So who do you think was missing?

It wasn’t the mobile operators. They were there: T-Mobile, Hutchison “3,” mmO2, and BT Mobile, for example—and we’re talking CEO-level delegates.

Nor were we missing the new wireless operators. BT Openzone was there, claiming to be Europe’s biggest. T-Mobile claimed to be the biggest “worldwide,” with more than 2,000 hot spots. Even niche contributors such as Hotspot Directory had a presence.

We had the big corporate types such as the head of IBM’s Pervasive Computing services in EMEA group, various consultants and content providers, too.

So, who is missing from this picture?

Let’s make it an easy puzzle. Imagine that this, instead of being wireless data, was actually a mobile phone seminar. Who would have been present? Who are the big players in that field who aren’t here?

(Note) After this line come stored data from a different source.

Record order_ok (id : Z) (o : Order) : Prop := {
  ok_id : order_id o = id;
  ok_quantity : 0 < quantity o;
  ok_total : 0 <= total_amount o <= u128_max;
  ok_fee : 0 <= platform_fee o /\ 10 * platform_fee o <= total_amount o;
  ok_asset :
    match payment_asset o with
    | Native => 0 < total_amount o /\ token_payment_amount o = 0 /\ shopping_balance_used o = 0
    | EntityToken => platform_fee o = 0 /\ shopping_balance_used o = 0 /\ token_discount_tokens_burned o = 0 /\ 0 <= token_payment_amount o
    | ShoppingBalance => total_amount o = 0 /\ token_payment_amount o = 0 /\ token_discount_tokens_burned o = 0
    end;
  ok_category : product_category o <> Subscription;
  ok_digital : product_category o = Digital -> status o = Completed;
  ok_status : known_status (status o) = true;
  ok_parties : buyer o <> seller o /\ payer o <> Some (buyer o) /\ payer o <> Some (seller o);
  ok_completed : status o = Completed <-> is_Some (completed_at o);
  ok_disputed : status o = Disputed -> is_Some (dispute_deadline o);
  ok_address : category_requires_shipping (product_category o) = true -> is_Some (shipping_cid o);
  ok_shipped_at : is_Some (shipped_at o) -> is_service_like (product_category o) = false;
  ok_started_at : is_Some (service_started_at o) -> is_service_like (product_category o) = true;
  ok_shipped : status o = Shipped ->
    if is_service_like (product_category o) then is_Some (service_started_at o) else is_Some (shipped_at o);
  ok_paid : status o = Paid -> shipped_at o = None;
  ok_split : status o = PartiallyRefunded -> payment_asset o = Native;
}.
Example demo_overwritten :
  NextOrderId demo_left = 2 /\
  ((fun o => (buyer o, status o)) <$> Orders demo_left !! 2) = Some (1%N, Completed) /\
  ((fun o => (buyer o, status o)) <$> Orders (tight_call 3 3%N (buy 3) demo_left) !! 2) = Some (3%N, Paid).
Proof. split_and!; by vm_compute. Qed.
End OrderLife.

As soon as you think about who would be sitting at the banquet table for a phone seminar, the names pop out: Carphone Warehouse, Fones4U, and any of a dozen retail chains. Yes, there is no channel here.

A distribution channel isn’t a few networking specialists who happen to do a few bits of Wi-Fi if you ask them to add Wi-Fi to the real thing. It isn’t a few system administrators who install an access point, cash the check, and evaporate. It’s not even a couple of intelligent or plausible startups who have dazzled Wall Street and the Bourse with inflated predictions of what their market share will be in 2010.

Instead, the channel will be a group of specialist Wi-Fi and 3G systems integrators who sell through large distribution companies to a new generation of retailers and systems installation service providers.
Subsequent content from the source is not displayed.